Madeleine Slavick’s Art of Looking
Madeleine Slavick’s Art of Looking
Essay by David Mealing for EyeContact – 10 October, 2021
Slavick's abstract yet realist style has evolved as much out of her working method as it has out of conscious aesthetic decisions. The artistic sensibility that infuses her best images is derived from mastering the fundamentals of photography, dispensing with aspects of it that might hinder her ability to take the kind of pictures she wants, and relating it to personal, social, political, and environmental concerns. Her photos demonstrate a natural ability to comprehend, absorb, and then undertake the process of the art of looking.
For a close examination of Madeleine Slavick’s photographic contribution, let’s start by looking at Supermarket and Tree, a colour photograph taken from an empty lot in Wairarapa. It is an image that operates on a number of different levels. In one sense it is quite spare with little content, but in fact references not only its place, but a realist and abstractionist aesthetic. It embraces realism and pop art; colour field painting; minimalism; and abstraction. The title is ambiguous, and also intuitive. It is intelligently composed to represent a tree, but more realistically a hedge, or vine, clinging to life along a barren grey concrete block wall in a lifeless, soulless, concrete infested urban landscape.

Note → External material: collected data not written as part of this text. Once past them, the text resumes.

(* ===== verification/ScheduleSubmit.v ===== *)
(** Schedules and execution together: the admission [Fire] relies on is
    execution's [SubmitInTx], as [Schedules.admit] of
    src/internal/schedules/schedules.go calls it, so a pass of the scheduler
    is a sequence of execution's transactions. *)

From stdpp Require Import pretty.
From S2P Require Import Prelude Float64 Capacity Catalog Calendar GoLib Cron CronProps Schedules ScheduleProps Billing Policy Placement Exec Attempts Claims Submit Scaling ExecInv ExecSteps ExecAdvance ExecFinish ExecClaims ExecSubmit ExecOps ExecMachine ExecDemo ExecProps.

(** [noArguments]: 36 bytes of pickle. *)
Definition noArguments : string :=
  String.string_of_list_ascii (map Ascii.ascii_of_nat
    [128; 4; 149; 25; 0; 0; 0; 0; 0; 0; 0; 125; 148; 40; 140; 4; 97; 114; 103; 115; 148; 93; 148; 140; 6; 107; 119; 97; 114; 103; 115; 148; 125; 148; 117; 46]%nat).

(** The request of an occurrence. *)
Definition occurrence_request (req : Schedules.SubmitRequest) : SubmitRequest :=
  let n := Schedules.sr_Names req in
  mkSubmit (wn_Workspace n) (wn_App n) (wn_Function n) None None (Schedules.sr_ScheduledFor req)
    (repeat (mkInput (mkPayload EncodingCloudpickle noArguments None) []) (Schedules.sr_Inputs req)).

(** [TooManyPendingError.Error]. *)
Definition pending_message (limit queued submitted : Z) : string :=
  (pretty queued ++ " queued and " ++ pretty submitted ++ " submitted tasks exceed max_pending_tasks " ++ pretty limit)%string.

Section Admission.
Context (big : float64 -> Z) (hooked : uuid -> bool) (uuid_text : uuid -> string).
Context (function_of : SubmitRequest -> option FunctionRow) (machine_runs : uuid -> string -> bool) (Admit : uuid -> WorkloadSpec -> bool -> bool).
(** The ids new tasks get, the process's clock and the transaction's, and the
    text of errors schedules does not name. *)
Context (fresh : db -> nat -> TaskID) (clock now : Z) (text : exec_error -> string).

(** The errors [Schedules.admit] tells apart. *)
Definition submit_error_of (e : exec_error) : submit_error :=
  match e with
  | Attempts.ErrNotAccepting => Schedules.ErrNotAccepting
  | ErrTooManyPending limit queued submitted => TooManyPendingError (pending_message limit queued submitted)
  | Attempts.ErrNotFound => Schedules.ErrNotFound
  | e => SubmitError (text e)
  end.

Definition submit_occurrence (d : db) (req : Schedules.SubmitRequest) : db * (list Z + submit_error) :=
  match SubmitInTx big hooked function_of machine_runs Admit (fresh d) (occurrence_request req) clock now d with
  | Ret (d', ids) => (d', inl ids)
  | Err e => (d, inr (submit_error_of e))
  | Panic | Spins => (d, inr (SubmitError ""))
  end.

Lemma submit_occurrence_tasks d req d' tasks : submit_occurrence d req = (d', inl tasks) -> length tasks = Schedules.sr_Inputs req.
Proof.
  unfold submit_occurrence. destruct (SubmitInTx _ _ _ _ _ _ _ _ _ _) as [[d1 ids]|e| |] eqn:E; try done. intros [= -> ->].
  apply SubmitInTx_inserts in E as [-> _]. rewrite length_imap. apply repeat_length.
Qed.

(** Execution keeps the promise [Fire] is proved against. *)
Definition execution_admission : Admission db :=
  {| Schedules.SubmitInTx := submit_occurrence; SubmitInTx_tasks := submit_occurrence_tasks |}.
#[local] Existing Instance execution_admission.
#[local] Abbreviation reachable := (ExecMachine.reachable big hooked uuid_text).

(** An occurrence changes execution by the submit that admits it. *)
Lemma admit_step joined d row d' r : admit_row joined d row = Ret (d', r) ->
  match r with
  | inl task => step big hooked uuid_text d d' /\ exists t, xd_tasks d' !! task = Some t /\ tk_scheduled_for t = Some (sc_next_fire_at row)
  | inr _ => d' = d
  end.
Proof.
  unfold admit_row. set (req := {| Schedules.sr_Names := _ |}). change (Schedules.SubmitInTx d req) with (submit_occurrence d req).
  unfold submit_occurrence. destruct (SubmitInTx _ _ _ _ _ _ _ _ _ _) as [[d1 ids]|e| |] eqn:E; try by intros [= <- <-].
  destruct ids as [|task ids]; [done|]. intros [= <- <-]. split; [by eapply step_submit|].
  destruct (SubmitInTx_inserts _ _ _ _ _ _ _ _ _ _ _ _ E) as (_ & fn & _ & Hin). destruct (Hin task ltac:(left)) as (_ & t & Ht & _ & _ & _ & Hs). eauto.
Qed.
End Admission.

(** Every task a schedule names exists, and is the one of its occurrence. *)
Definition linked (t : schedules_table) (d : db) : Prop := forall s id, s ∈ t -> sc_last_task_id s = Some id ->
  exists x, xd_tasks d !! id = Some x /\ tk_scheduled_for x = sc_last_fired_at s.

Lemma linked_final t d d' : linked t d -> final d d' -> linked t d'.
Proof.
  intros Hl Hf s id Hs Hid. destruct (Hl s id Hs Hid) as (x & Hx & E). destruct (fi_same _ _ Hf id x Hx) as (y & Hy & Ei).
  apply identity_fields in Ei as [_ Ei]. exists y. split; [done|congruence].
Qed.

Lemma linked_record p t d : linked t d ->
  (forall id, ro_TaskID p = Some id -> exists x, xd_tasks d !! id = Some x /\ tk_scheduled_for x = ro_FiredAt p) -> linked (RecordOccurrence p t) d.
Proof.
  intros Hl Hp s id Hs Hid. unfold RecordOccurrence in Hs. apply list_elem_of_In, in_map_iff in Hs as (s0 & <- & Hs0). apply list_elem_of_In in Hs0.
  destruct (_ =? _); [by apply Hp|]. by apply Hl.
Qed.

Lemma linked_new workload e next d t : linked t d -> linked (ReplaceSchedule workload e next t) d.
Proof.
  intros Hl s id Hs Hid. unfold ReplaceSchedule in Hs. destruct (existsb _ _).
  - apply list_elem_of_In, in_map_iff in Hs as (s0 & <- & Hs0). apply list_elem_of_In in Hs0. destruct (_ =? _); [done|]. by apply Hl.
  - apply elem_of_app in Hs as [Hs|Hs%list_elem_of_singleton]; [by apply (Hl s)|by subst].
Qed.

Lemma linked_delete workload d t : linked t d -> linked (DeleteSchedule workload t) d.
Proof. intros Hl s id Hs. apply list_elem_of_In, filter_In in Hs as [Hs _]. apply Hl. by apply list_elem_of_In. Qed.

Section System.
Context (big : float64 -> Z) (hooked : uuid -> bool) (uuid_text : uuid -> string).
Context (uf : string -> list string) (ul : string -> string) (joined : Z -> workload_names).
#[local] Abbreviation reachable := (ExecMachine.reachable big hooked uuid_text).

(** What one pass of the scheduler runs against. *)
Record world := mkWorld {
  wd_function : SubmitRequest -> option FunctionRow;
  wd_machine : uuid -> string -> bool;
  wd_admit : uuid -> WorkloadSpec -> bool -> bool;
  wd_fresh : db -> nat -> TaskID;
  wd_clock : Z;
  wd_now : Z;
  wd_text : exec_error -> string }.
Definition admission_in (e : world) : Admission db :=
  execution_admission big hooked (wd_function e) (wd_machine e) (wd_admit e) (wd_fresh e) (wd_clock e) (wd_now e) (wd_text e).
Definition fire_in (e : world) := @Fire uf ul joined db (admission_in e).

(** Deploys, passes of the scheduler and execution's transactions, in any
    order. *)
Inductive system : schedules_table -> db -> Prop :=
  | system_empty : system [] empty_db
  | system_apply now workload expression t t' d : system t d -> Apply uf ul now workload expression t = Ret t' -> system t' d
  | system_fire e fuel locked clock n total t d t' d' total' out : system t d ->
      fire_in e fuel locked clock n t d total = ((t', d', total'), out) -> system t' d'
  | system_exec t d d' : system t d -> step big hooked uuid_text d d' -> system t d'.

Definition system_ok (t : schedules_table) (d : db) : Prop := table_ok uf ul t /\ reachable d /\ linked t d.

Lemma fire_ok_system e fuel locked clock n total t d t' d' total' out : system_ok t d ->
  fire_in e fuel locked clock n t d total = ((t', d', total'), out) -> system_ok t' d'.
Proof.
  intros (Ht & Hr & Hl) H. assert (Hkeep := H). apply Fire_keeps in Hkeep as [Hw He]. split.
  { destruct Ht as [Hn Hok]. split; [by rewrite Hw|by apply (stored_ok_expressions uf ul t)]. }
  refine (Fire_invariant uf ul joined (fun t d => reachable d /\ linked t d) _ fuel locked clock n t d total t' d' total' out _ H); [|done].
  clear -hooked. intros now t d res row t' d' res' [Hr Hl] H. apply fire_row_records in H as (p & r & Ha & -> & _ & Hf & Hp).
  apply (admit_step big hooked uuid_text) in Ha. destruct r as [task|reason].
  - destruct Ha as [Hs (x & Hx & E)]. split; [by eapply reachable_step|]. apply linked_record; [apply (linked_final t d); [done|by apply (step_final big hooked uuid_text)]|].
    intros id. rewrite Hp. intros [= <-]. exists x. by rewrite Hf.
  - subst d'. split; [done|]. apply linked_record; [done|]. by rewrite Hp.
Qed.

Lemma system_sound t d : system t d -> system_ok t d.
Proof.
  induction 1 as [|now workload expression t t' d _ (Ht & Hr & Hl) H|e fuel locked clock n total t d t' d' total' out _ IH H|t d d' _ (Ht & Hr & Hl) H].
  - split_and!; [split; constructor|constructor|by intros s id Hs%elem_of_nil].
  - split_and!; [by apply (Apply_ok _ _ _ _ _ _ _ H)|done|]. unfold Apply in H. destruct expression as [e|]; [|apply Ret_inj in H; subst; by apply linked_delete].
    destruct (_ == _); [by apply Ret_inj in H; subst|]. apply go_bind_Ret in H as (c & _ & H). destruct (Next c now) as [[next|]|[]| |]; try done.
    apply Ret_inj in H. subst. by apply linked_new.
  - by apply (fire_ok_system e fuel locked clock n total t d t' d' total' out).
  - split_and!; [done|by eapply reachable_step|]. apply (linked_final t d); [done|by apply (step_final big hooked uuid_text)].
Qed.

End System.

(** ** A sample: one deployed schedule over execution's demo release *)

Definition demo_world : world :=
  mkWorld demo_function (fun _ _ => true) (fun _ _ _ => true) (fun d n => 10 + Z.of_nat (size (xd_tasks d)) + Z.of_nat n) 30 30 (fun _ => "").
Definition demo_schedules : schedules_table := [new_schedule 1 "*/15 * * * *" (time_Date 2026 9 7 12 15 0 0)].
#[local] Abbreviation demo_system := (system demo_big demo_hooked demo_text no_unicode_fields same_text sample_names).
#[local] Abbreviation demo_fire := (fire_in demo_big demo_hooked no_unicode_fields same_text sample_names demo_world).

Lemma demo_system_reached : demo_system demo_schedules demo3.
Proof.
  apply (system_apply _ _ _ _ _ _ deployed_at 1 (Some "*/15 * * * *") []); [|vm_compute; reflexivity].
  eapply system_exec; [eapply system_exec; [eapply system_exec; [constructor|]|]|].
  - apply (step_release demo_big demo_hooked demo_text empty_db 7 demo_row); [done|intros i t H; simpl in H; by rewrite lookup_empty in H|].
    intros s [= <-]. vm_compute. done.
  - by apply (step_container demo_big demo_hooked demo_text demo1 5 demo_container).
  - apply (step_place demo_big demo_hooked demo_text demo2 5 3 10).
Qed.


(** The pass admits task 10, which the schedule names, and wakes planning. *)
Example demo_pass :
  let '((t, d, total), _) := demo_fire 2%nat (fun _ => false) (fun _ => time_Date 2026 9 7 12 50 0 0) 0%nat demo_schedules demo3 no_result in
  map sc_last_task_id t = [Some 10] /\ (tk_scheduled_for <$> xd_tasks d !! 10) = Some (Some (time_Date 2026 9 7 12 15 0 0)) /\
  fr_Admitted total = 1 /\ xd_notes d = [(ChannelExecution, 7); (ChannelClaim, 7)].
Proof. vm_compute. done. Qed.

The photograph is essentially four horizontal bands of colour, and reads as sky/tree & green painted surface/ lower wall/ground. Firstly, the top band of the sky is a light blue/white-coloured wash. Secondly, the next descending band of tree/hedge and green wall-painted surface is divided into a 1/3 and 2/3 scale. The lesser left-hand side of the horizontally structured image reads as a representational work, and depicts the tree/hedge in a dense dark green band, with vine-like tendrils reaching out and downwards to the concrete floor. The dominant vertical right-hand side of the image is pure colour field/abstraction and displays a fluorescent light green band of colour butting up against the right-hand side of the tree/hedge.